Telecom, Bernabè: “saputo a cose fatte. Aumento capitale? Possibile”

Il riassetto del maggior azionista l’ha saputo a cose fatte e ormai è forse troppo tardi per tornare indietro, perché per fare altre scelte bisognava “pensarci prima”, quando però l’interesse del Sistema Paese non era certo quello dimostrato adesso. È il j’accuse che Franco Bernabè consegna ieri al Senato, all’indomani del riassetto di Telco, con cui Telefonica diventa di fatto la padrona di Telecom Italia: un’operazione che, tra l’altro, non mette affatto il gruppo telefonico al riparo da un possibile downgrade, evitabile solo con un aumento di capitale, considerato possibile da Bernabè, e non con la vendita delle attività in America Latina, che avrebbe tempi troppo lunghi e limiterebbe la crescita.

Davanti alle commissioni Industria e Lavori Pubblici del Senato riunite in seduta congiunta, che hanno convocato l’audizione a tempi record, Bernabè ha subito voluto chiarire quale sia stato il suo ruolo nella vicenda del riassetto: “Abbiamo avuto conoscenza ieri dalla lettura dei comunicati stampa della recente modifica dell’accordo“, ha affermato, forse per marcare una certa distanza dalla decisione presa dagli azionisti italiani. Certo è, ha spiegato, che “la modifica dell’assetto azionario di Telco e il nuovo ruolo di Telefonica non potranno non riflettersi” sul processo decisionale relativo alla “soluzione più vantaggiosa” per il futuro della stessa Telecom, anche perché con le regole sulla minoranza di blocco in assemblea gli spagnoli possono di fatto bloccare qualunque proposta. Proposta che Bernabè ha evidenziato senza reticenze. Per evitare il downgrade, ha sottolineato, ci sono solo due strade possibili: l’aumento di capitale o la vendita delle attività in Sudamerica, che con il controllo passato di fatto a Telefonica potrebbe essere imposta dalle autorità Antitrust dei Paesi coinvolti.

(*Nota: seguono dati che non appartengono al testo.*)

(** * relay/fakes.go: the call-graph recorder used to test relay statistics

    A shallow embedding of [MockCallStats], [FluentMockCallStats] and
    [MockStats], and of the comparison run by [MockStats.AssertEqual].

    - A Go [int] is a [Z] wrapped to 64 bits by [int_wrap].
    - A Go [string] is a [string]; [map[string][]*MockCallStats] is a
      [gmap string (list MockCallStats)].
    - A [*MockCallStats] is a [Handle]: the edge key and the position of the
      record in that edge's slice.  [Add] only ever appends and nothing is
      deleted, so a handle denotes the same cell for the whole life of the
      recorder; every method called through it updates the record held by the
      map, which is the aliasing the Go pointers give.
    - [sync.WaitGroup] is its counter; [testing.TB] is a failure flag and the
      reports written so far. *)

From Stdlib Require Import ZArith Lia Ascii.
From stdpp Require Import base tactics option list gmap gmultiset strings.

(** ** Go integers *)

Definition int_wrap (z : Z) : Z := ((z + 2 ^ 63) mod 2 ^ 64 - 2 ^ 63)%Z.

(** [x++] on an [int]. *)
Definition int_incr (z : Z) : Z := int_wrap (z + 1).

Definition int_max : Z := (2 ^ 63 - 1)%Z.

(** ** Results of code that can panic *)

Inductive Result (A : Type) : Type :=
| Ok (a : A)
| Panic.
Arguments Ok {A} a.
Arguments Panic {A}.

Ma è la prima soluzione quella che piace al manager, e non la seconda. L’aumento di capitale, “aperto a soci attuali o nuovi” è possibilee molto utile, perché darebbe “solidità finanziaria“. Invece vendere le attività in Brasile e Argentina, che sono i fiori all’occhiello della gestione Bernabè, limiterebbe la crescita e non aiuterebbe neanche in merito al rischio downgrade, perché non sarebbe realizzabile in tempi brevi.

L’altra direttrice lungo la quale passa il rilancio di Telecom è quella dello scorporo della rete. Bernabè ne ha confermato l’importanza, sottolineando il ruolo di Cdp, ma ha anche riconosciuto che i tempi “sono molto lunghi” e che “l’esito finale dell’operazione non è scontato”, perché è difficile determinare il valore degli asset, ma anche per la mancanza di certezze sul piano regolatorio. Lo scorporo e tutto quello che ne deriva in termini di concorrenza e crescita del mercato è insomma un treno che l’Italia rischia di perdere, anche a causa dello scarso interesse dimostrato finora per Telecom dal Sistema Paese, perché “per arrivare a scelte differenti avremmo dovuto tutti pensarci prima”. Un’accusa che fa tornare alla memoria quanto avvenne nel 1999, all’epoca dell’Opa di Olivetti, fieramente osteggiata proprio da Bernabè: perse la battaglia e dovette alla fine lasciare la poltrona di amministratore delegato di Telecom, ma anche allora non lesinò dichiarazioni forti contro la politica dalla quale non si era sentito sostenuto.